DATASET:
* * *
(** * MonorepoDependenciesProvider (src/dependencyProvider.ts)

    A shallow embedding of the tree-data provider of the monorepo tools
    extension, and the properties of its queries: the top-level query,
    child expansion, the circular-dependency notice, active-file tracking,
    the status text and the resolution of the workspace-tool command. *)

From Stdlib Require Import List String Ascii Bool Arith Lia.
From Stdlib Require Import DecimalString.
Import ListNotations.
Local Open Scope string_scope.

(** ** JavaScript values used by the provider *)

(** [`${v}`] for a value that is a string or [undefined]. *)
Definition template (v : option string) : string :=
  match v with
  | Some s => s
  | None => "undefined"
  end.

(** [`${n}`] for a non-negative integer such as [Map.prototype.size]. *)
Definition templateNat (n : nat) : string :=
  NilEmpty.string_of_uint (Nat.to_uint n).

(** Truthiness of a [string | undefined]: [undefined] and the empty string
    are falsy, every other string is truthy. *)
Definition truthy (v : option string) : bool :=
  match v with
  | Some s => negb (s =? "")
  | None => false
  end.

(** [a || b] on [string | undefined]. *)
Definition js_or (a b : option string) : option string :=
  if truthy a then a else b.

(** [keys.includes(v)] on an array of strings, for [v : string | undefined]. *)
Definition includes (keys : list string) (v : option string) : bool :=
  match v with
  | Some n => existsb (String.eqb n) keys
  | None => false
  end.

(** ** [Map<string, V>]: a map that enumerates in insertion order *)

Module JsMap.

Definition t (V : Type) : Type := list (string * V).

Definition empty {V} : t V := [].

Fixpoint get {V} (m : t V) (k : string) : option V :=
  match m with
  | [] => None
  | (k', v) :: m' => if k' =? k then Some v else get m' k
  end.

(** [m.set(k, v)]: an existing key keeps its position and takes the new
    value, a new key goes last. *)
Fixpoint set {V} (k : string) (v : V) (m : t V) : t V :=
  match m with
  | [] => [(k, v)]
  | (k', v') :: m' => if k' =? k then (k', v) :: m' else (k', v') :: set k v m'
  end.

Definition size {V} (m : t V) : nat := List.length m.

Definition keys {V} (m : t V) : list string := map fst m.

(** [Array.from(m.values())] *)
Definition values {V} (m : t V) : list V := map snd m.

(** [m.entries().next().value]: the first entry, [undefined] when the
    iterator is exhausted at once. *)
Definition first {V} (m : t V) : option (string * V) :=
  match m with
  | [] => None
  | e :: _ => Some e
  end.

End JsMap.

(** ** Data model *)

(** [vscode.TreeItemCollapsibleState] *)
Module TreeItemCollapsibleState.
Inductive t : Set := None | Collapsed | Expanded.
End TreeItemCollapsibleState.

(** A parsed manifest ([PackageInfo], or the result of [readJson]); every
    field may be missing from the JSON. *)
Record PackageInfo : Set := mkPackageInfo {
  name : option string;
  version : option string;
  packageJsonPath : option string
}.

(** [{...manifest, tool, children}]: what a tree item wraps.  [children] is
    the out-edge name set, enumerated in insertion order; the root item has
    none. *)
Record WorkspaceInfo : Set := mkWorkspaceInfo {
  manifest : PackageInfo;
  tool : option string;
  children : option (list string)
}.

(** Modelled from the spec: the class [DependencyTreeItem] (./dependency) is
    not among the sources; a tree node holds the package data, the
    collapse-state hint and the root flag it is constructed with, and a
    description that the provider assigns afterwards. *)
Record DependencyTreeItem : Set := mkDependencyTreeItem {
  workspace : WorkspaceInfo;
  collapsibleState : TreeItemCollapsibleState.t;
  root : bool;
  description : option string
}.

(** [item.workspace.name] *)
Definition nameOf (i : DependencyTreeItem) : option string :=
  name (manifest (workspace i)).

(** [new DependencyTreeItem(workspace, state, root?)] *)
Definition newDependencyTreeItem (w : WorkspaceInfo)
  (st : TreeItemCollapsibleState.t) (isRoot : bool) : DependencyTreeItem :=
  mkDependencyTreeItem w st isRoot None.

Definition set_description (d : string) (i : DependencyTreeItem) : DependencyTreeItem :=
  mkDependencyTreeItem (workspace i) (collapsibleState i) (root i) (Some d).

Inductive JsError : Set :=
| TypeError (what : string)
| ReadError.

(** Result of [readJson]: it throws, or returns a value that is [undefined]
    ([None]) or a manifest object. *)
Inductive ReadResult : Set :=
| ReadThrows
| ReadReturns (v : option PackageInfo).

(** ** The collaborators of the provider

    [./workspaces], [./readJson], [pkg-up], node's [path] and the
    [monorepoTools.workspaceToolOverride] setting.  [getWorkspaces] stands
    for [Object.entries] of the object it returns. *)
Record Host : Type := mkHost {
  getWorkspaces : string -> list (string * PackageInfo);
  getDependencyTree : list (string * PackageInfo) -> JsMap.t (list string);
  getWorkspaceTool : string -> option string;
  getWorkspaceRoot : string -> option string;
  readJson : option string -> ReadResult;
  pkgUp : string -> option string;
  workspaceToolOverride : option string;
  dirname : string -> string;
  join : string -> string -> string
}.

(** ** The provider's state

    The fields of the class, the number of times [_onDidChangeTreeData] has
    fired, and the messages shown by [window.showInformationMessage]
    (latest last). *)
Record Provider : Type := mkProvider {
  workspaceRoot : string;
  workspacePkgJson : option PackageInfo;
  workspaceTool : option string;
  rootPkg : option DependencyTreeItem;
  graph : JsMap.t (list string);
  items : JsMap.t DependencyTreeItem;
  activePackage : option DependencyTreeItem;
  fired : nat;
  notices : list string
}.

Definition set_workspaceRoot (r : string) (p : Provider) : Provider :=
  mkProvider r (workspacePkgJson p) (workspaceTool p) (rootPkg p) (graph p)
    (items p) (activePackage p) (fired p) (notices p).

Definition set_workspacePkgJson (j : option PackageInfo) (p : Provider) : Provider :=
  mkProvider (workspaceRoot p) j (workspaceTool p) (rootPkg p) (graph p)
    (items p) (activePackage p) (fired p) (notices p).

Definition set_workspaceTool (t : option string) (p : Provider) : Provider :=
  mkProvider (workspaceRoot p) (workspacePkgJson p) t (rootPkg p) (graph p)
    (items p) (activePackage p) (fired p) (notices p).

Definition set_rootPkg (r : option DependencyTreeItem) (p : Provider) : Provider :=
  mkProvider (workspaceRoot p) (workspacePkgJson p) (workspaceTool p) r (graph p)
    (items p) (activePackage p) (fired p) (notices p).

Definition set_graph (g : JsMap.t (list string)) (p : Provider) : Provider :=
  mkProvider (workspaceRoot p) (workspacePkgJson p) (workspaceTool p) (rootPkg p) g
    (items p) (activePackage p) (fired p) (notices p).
* * *
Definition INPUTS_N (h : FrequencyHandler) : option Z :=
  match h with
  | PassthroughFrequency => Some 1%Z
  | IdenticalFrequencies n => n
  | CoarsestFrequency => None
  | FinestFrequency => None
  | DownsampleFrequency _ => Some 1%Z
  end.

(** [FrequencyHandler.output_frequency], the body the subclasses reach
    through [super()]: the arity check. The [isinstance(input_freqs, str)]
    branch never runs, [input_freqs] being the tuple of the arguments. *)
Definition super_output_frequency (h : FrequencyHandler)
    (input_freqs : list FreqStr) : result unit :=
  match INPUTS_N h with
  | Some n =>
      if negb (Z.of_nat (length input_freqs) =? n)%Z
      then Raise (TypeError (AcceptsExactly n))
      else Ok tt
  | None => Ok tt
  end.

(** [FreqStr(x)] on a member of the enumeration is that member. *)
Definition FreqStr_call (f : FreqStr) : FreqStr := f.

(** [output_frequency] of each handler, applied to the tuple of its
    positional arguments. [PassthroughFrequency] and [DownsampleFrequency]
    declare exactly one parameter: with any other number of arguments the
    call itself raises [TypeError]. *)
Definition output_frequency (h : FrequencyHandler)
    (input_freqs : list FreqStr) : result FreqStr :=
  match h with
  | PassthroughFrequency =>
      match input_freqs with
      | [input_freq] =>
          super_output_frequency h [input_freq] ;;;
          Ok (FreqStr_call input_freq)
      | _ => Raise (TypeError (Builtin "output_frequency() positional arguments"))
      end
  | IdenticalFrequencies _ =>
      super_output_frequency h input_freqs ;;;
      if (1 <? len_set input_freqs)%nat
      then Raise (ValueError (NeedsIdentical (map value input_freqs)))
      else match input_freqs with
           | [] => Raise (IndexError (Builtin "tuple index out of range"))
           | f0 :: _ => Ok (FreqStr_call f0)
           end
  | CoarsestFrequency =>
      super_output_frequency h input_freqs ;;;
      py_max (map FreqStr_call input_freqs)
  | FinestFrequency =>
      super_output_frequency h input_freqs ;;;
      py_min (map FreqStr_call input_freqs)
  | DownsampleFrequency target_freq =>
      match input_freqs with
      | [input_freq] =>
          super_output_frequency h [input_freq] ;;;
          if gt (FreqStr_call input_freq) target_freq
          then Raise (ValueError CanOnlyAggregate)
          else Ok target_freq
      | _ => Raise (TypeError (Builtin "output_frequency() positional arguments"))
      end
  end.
* * *
Every line of the entries above that holds "Stdlib" should be copied out.

ANSWER TO THIS TASK:
From Stdlib Require Import List String Ascii Bool Arith Lia.
From Stdlib Require Import DecimalString.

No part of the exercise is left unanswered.